Records from a dataset

--------

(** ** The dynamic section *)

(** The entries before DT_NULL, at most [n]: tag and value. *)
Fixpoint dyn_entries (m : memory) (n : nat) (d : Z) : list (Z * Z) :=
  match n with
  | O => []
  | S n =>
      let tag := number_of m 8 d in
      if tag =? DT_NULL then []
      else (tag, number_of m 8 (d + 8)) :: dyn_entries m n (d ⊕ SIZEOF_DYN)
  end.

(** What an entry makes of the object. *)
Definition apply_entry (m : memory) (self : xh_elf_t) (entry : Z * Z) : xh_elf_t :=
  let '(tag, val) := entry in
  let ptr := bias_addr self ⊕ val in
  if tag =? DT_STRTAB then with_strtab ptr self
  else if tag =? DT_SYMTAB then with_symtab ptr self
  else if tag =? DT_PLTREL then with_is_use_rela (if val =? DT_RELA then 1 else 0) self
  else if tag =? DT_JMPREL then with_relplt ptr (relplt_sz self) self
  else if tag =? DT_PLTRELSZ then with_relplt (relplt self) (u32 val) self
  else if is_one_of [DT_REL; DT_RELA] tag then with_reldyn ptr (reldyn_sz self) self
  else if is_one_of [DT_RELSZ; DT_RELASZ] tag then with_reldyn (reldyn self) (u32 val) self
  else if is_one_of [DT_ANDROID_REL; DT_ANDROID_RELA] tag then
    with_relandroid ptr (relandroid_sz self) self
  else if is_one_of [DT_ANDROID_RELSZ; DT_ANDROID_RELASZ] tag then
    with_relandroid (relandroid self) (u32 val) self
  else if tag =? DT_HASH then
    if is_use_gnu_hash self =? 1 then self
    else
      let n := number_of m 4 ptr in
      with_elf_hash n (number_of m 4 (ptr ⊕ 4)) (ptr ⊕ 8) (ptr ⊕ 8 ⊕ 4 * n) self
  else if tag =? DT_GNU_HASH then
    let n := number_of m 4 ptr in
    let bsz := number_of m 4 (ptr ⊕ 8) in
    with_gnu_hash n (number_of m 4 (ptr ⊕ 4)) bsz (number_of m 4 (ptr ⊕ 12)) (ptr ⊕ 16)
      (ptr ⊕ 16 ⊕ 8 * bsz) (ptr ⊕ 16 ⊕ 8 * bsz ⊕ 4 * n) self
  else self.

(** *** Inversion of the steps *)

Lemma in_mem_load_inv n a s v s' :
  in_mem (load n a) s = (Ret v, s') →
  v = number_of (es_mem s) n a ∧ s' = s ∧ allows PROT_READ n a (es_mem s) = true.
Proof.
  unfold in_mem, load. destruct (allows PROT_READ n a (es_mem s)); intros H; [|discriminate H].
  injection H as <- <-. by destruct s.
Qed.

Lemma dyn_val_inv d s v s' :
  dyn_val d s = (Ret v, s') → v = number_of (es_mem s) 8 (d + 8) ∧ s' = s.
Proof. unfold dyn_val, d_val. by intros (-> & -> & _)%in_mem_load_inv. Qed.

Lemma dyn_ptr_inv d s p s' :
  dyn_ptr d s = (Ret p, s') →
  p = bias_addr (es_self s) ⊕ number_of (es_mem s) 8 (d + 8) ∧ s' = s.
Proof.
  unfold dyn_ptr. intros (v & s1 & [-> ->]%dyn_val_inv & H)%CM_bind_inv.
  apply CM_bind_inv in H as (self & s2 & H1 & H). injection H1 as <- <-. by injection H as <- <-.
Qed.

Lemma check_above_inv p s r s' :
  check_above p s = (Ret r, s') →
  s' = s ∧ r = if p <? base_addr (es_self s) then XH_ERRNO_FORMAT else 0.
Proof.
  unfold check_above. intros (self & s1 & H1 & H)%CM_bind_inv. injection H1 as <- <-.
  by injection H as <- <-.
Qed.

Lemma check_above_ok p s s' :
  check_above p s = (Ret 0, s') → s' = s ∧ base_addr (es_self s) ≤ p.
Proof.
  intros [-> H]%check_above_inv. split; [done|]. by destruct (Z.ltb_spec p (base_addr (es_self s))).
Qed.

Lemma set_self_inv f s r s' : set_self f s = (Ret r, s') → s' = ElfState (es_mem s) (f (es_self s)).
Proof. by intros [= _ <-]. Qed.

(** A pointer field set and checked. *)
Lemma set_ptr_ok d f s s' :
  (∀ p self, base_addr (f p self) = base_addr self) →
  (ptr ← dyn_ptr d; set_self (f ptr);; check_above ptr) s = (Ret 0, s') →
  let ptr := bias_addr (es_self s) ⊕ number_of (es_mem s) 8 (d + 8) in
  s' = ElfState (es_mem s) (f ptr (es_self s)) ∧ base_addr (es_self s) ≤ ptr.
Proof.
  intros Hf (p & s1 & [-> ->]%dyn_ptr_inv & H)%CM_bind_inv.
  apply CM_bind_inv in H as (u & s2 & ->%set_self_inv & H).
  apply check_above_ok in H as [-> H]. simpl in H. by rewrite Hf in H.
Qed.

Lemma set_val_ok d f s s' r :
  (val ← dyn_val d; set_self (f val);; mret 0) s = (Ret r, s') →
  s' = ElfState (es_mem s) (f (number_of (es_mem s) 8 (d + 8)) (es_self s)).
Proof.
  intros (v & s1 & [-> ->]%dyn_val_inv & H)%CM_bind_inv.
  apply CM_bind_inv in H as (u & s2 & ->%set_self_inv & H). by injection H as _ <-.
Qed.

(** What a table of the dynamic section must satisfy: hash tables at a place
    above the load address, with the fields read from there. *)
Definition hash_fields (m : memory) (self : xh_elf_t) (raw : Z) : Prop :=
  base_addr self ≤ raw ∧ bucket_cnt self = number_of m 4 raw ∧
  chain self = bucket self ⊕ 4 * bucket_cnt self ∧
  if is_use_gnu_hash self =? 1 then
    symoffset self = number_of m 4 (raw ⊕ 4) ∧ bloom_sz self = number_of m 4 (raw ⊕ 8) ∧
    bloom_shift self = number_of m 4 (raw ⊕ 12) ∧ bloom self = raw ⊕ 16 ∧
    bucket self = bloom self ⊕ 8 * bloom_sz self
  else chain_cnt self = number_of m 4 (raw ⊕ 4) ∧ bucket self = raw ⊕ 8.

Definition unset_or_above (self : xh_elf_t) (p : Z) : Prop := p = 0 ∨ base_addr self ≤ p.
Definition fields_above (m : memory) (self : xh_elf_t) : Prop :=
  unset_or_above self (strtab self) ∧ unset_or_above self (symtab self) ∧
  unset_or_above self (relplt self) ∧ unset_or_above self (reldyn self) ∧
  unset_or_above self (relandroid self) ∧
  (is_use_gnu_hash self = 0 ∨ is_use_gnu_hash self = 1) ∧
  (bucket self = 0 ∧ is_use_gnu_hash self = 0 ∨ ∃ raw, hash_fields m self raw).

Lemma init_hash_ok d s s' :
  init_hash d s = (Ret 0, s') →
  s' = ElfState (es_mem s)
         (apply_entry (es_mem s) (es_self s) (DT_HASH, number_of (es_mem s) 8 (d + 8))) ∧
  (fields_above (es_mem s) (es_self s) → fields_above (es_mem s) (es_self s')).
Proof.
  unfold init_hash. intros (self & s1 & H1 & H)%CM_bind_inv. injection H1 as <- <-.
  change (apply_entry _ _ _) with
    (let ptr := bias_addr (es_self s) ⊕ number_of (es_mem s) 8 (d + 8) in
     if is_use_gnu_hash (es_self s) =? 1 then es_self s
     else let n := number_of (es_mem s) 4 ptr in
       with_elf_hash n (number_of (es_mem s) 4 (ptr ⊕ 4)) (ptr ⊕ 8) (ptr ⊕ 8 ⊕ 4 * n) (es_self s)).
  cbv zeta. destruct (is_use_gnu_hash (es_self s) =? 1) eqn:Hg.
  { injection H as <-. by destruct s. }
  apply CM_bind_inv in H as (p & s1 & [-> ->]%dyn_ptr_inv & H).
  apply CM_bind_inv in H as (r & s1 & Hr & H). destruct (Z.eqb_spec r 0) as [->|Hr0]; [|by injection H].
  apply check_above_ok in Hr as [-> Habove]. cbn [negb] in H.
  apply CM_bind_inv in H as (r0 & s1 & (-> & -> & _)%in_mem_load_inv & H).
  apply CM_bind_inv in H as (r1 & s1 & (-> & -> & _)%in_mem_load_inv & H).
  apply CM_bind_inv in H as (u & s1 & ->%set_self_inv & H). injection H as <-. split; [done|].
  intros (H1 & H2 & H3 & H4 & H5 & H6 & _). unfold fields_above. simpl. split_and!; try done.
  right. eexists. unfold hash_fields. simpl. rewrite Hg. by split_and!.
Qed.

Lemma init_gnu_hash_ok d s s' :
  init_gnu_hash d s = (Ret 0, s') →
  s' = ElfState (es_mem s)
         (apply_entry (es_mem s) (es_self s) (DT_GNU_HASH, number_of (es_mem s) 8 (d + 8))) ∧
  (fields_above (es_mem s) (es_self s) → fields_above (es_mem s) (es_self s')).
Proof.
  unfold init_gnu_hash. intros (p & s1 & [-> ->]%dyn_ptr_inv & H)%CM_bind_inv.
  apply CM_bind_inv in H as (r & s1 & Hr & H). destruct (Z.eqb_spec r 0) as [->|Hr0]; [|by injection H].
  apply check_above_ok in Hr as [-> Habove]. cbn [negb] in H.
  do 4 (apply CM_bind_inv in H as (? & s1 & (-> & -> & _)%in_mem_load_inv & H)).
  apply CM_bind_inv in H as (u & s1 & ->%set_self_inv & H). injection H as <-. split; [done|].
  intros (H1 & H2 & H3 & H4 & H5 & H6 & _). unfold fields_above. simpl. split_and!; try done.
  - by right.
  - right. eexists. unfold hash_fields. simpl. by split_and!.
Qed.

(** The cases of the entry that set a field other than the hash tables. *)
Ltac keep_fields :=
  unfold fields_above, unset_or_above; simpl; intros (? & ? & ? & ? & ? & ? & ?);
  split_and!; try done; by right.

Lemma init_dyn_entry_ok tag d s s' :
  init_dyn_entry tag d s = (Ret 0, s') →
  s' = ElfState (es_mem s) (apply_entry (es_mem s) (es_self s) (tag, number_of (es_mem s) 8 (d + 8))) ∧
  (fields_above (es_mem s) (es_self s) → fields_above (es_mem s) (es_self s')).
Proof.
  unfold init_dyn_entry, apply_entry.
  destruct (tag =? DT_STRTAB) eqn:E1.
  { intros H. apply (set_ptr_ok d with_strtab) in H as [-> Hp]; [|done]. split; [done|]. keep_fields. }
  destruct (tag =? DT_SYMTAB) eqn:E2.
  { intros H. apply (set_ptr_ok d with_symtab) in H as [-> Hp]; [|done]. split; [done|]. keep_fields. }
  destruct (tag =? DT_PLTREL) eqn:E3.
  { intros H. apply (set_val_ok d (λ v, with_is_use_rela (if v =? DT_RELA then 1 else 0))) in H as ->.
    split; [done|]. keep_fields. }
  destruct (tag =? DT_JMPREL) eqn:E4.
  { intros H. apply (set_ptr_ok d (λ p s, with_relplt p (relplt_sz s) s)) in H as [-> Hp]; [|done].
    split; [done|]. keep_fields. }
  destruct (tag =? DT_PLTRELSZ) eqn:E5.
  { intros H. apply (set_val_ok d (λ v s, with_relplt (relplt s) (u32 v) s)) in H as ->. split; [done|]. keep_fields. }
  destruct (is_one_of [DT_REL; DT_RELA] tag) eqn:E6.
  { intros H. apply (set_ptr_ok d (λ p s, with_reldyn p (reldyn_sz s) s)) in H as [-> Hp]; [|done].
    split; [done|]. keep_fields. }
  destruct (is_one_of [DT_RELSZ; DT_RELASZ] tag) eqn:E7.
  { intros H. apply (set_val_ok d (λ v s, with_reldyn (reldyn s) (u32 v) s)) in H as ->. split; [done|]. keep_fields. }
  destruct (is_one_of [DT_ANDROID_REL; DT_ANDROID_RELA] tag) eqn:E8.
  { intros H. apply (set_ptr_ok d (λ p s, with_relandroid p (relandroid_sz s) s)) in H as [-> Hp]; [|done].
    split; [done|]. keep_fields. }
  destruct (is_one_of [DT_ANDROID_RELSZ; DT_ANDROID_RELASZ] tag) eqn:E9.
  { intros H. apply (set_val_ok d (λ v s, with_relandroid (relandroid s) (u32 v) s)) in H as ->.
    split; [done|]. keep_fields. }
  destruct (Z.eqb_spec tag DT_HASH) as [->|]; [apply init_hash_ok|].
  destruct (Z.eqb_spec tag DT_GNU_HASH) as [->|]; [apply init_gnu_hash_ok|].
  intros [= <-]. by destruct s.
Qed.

--------

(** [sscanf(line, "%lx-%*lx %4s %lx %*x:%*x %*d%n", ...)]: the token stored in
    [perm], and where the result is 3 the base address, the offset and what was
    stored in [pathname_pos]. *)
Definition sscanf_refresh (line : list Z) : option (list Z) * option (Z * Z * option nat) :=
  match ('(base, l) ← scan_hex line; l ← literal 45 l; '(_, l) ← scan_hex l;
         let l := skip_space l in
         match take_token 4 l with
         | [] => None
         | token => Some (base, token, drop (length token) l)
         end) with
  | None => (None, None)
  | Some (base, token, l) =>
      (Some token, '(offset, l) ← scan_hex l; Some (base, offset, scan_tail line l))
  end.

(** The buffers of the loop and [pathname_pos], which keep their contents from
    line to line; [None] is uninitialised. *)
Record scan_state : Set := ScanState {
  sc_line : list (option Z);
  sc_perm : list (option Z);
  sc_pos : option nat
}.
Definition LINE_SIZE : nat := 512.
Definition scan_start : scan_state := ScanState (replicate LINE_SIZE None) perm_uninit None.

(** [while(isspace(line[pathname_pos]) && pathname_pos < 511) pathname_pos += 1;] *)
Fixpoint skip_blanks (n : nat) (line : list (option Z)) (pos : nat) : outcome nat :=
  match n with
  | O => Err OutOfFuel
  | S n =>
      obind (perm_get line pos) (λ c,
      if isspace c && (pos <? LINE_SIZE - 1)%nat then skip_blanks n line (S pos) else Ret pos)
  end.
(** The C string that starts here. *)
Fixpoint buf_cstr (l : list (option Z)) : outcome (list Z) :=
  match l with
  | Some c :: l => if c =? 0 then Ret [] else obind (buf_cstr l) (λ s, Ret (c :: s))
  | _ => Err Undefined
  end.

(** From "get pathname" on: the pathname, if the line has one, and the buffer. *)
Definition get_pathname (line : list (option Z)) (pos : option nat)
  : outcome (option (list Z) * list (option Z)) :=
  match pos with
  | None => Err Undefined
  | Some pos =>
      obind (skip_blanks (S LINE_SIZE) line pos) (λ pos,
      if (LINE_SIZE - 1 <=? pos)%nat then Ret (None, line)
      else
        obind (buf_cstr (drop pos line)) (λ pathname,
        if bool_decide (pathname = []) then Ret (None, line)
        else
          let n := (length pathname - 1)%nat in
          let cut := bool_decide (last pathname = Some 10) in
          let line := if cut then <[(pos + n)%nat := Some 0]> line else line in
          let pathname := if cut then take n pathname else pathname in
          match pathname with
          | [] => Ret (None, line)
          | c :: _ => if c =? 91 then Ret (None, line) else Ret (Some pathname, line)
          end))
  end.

--------

Look through the records above for the string "right", then copy every line that has it.

### ANSWER TO THIS PROBLEM
  right. eexists. unfold hash_fields. simpl. rewrite Hg. by split_and!.
  - by right.
  - right. eexists. unfold hash_fields. simpl. by split_and!.
  split_and!; try done; by right.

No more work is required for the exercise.